TASK STATEMENT —
Reproduce the entries below exactly, but only from the line containing "Definition autoscalingIntent (p" to the line containing "if negb (AutoscalingEnabled (Some p)) then", inclusive.

EXERCISE MATERIALS —

==========

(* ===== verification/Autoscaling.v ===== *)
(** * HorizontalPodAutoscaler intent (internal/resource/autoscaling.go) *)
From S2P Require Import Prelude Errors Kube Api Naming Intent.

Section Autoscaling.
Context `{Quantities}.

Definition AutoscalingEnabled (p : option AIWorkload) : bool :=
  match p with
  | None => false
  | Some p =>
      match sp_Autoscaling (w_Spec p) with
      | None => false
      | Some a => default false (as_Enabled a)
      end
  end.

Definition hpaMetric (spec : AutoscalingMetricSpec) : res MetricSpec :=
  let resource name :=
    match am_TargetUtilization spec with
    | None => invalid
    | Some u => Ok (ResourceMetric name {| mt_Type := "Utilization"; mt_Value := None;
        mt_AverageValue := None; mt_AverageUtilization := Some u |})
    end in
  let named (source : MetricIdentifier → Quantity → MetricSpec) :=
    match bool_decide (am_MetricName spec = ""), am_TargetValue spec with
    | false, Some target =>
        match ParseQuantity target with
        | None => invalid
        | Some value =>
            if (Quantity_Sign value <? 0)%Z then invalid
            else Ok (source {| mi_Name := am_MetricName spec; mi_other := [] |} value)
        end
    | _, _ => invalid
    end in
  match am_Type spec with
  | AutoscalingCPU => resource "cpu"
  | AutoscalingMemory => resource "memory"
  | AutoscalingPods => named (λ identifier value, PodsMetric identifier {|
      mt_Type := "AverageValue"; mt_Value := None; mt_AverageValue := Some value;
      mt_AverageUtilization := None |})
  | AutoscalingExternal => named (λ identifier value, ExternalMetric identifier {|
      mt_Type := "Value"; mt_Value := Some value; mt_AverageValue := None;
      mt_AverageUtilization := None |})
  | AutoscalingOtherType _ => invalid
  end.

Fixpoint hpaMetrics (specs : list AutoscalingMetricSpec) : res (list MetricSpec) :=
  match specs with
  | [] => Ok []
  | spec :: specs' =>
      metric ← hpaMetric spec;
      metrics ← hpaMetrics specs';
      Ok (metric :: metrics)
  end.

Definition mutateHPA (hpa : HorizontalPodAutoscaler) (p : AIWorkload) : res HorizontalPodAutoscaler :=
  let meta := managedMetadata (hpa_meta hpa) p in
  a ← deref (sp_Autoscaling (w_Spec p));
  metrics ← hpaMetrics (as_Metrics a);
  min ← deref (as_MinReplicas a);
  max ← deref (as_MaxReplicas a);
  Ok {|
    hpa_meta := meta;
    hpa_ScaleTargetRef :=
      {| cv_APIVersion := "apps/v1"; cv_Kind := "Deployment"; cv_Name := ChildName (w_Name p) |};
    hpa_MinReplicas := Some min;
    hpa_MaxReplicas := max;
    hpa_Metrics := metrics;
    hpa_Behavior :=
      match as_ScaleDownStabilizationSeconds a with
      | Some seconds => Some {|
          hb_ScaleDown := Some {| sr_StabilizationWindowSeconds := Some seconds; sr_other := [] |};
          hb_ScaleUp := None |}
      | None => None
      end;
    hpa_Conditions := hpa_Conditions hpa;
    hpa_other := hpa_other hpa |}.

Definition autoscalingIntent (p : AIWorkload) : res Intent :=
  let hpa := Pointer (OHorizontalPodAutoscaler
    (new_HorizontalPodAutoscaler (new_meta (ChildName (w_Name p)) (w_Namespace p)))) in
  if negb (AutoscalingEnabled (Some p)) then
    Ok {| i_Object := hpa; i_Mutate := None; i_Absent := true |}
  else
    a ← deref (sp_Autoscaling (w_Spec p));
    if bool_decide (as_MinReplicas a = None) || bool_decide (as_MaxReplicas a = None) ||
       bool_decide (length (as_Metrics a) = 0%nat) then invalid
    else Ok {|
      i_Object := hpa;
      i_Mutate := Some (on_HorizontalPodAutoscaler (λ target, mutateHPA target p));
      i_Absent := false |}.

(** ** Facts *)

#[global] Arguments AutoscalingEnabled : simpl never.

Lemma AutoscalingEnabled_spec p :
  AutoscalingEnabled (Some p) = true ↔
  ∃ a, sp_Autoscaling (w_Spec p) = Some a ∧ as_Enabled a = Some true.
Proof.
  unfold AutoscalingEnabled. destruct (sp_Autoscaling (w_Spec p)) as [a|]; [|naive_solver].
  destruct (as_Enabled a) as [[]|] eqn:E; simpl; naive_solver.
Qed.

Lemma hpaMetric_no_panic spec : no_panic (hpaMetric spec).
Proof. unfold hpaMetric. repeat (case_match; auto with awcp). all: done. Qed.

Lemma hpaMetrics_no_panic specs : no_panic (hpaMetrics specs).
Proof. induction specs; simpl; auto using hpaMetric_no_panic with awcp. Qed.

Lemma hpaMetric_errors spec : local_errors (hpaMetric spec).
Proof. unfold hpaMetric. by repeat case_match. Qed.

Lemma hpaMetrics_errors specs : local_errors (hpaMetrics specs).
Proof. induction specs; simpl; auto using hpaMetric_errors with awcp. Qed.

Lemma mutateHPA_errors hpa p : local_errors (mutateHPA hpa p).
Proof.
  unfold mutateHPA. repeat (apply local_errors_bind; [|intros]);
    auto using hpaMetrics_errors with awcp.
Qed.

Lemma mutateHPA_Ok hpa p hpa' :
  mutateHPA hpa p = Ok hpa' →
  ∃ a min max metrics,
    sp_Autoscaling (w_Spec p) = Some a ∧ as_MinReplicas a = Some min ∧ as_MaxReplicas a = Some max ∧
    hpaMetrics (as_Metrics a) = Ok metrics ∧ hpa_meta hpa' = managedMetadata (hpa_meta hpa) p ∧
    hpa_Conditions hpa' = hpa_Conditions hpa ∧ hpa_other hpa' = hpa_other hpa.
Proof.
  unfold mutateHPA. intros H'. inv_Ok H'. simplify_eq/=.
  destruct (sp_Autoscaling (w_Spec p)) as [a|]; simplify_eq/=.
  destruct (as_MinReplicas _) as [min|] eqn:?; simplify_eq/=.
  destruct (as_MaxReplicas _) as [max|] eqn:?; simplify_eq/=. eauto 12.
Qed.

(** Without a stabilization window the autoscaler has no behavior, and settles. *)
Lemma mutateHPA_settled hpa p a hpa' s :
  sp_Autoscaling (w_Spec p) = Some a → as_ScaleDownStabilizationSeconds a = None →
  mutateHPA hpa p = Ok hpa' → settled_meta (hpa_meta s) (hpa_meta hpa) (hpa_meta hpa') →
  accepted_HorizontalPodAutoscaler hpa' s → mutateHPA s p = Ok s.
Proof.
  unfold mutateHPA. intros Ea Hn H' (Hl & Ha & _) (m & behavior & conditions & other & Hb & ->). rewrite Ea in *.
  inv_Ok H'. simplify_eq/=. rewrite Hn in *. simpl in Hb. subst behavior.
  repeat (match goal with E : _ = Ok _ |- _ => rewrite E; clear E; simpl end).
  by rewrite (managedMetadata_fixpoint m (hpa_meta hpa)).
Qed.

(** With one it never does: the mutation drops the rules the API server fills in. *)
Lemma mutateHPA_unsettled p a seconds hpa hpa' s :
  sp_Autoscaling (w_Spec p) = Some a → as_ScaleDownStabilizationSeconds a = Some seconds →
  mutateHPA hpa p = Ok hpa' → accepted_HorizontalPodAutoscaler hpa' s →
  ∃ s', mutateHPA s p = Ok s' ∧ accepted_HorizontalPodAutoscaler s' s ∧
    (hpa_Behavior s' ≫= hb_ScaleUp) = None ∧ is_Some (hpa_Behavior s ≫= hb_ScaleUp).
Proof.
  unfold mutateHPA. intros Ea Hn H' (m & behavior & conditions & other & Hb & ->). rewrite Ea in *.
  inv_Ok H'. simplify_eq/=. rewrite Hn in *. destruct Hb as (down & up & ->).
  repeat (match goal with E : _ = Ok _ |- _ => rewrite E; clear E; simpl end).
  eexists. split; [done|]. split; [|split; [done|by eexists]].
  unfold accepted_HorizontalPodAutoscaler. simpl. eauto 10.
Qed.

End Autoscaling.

==========

RESPONSE TO THIS TASK —
Definition autoscalingIntent (p : AIWorkload) : res Intent :=
  let hpa := Pointer (OHorizontalPodAutoscaler
    (new_HorizontalPodAutoscaler (new_meta (ChildName (w_Name p)) (w_Namespace p)))) in
  if negb (AutoscalingEnabled (Some p)) then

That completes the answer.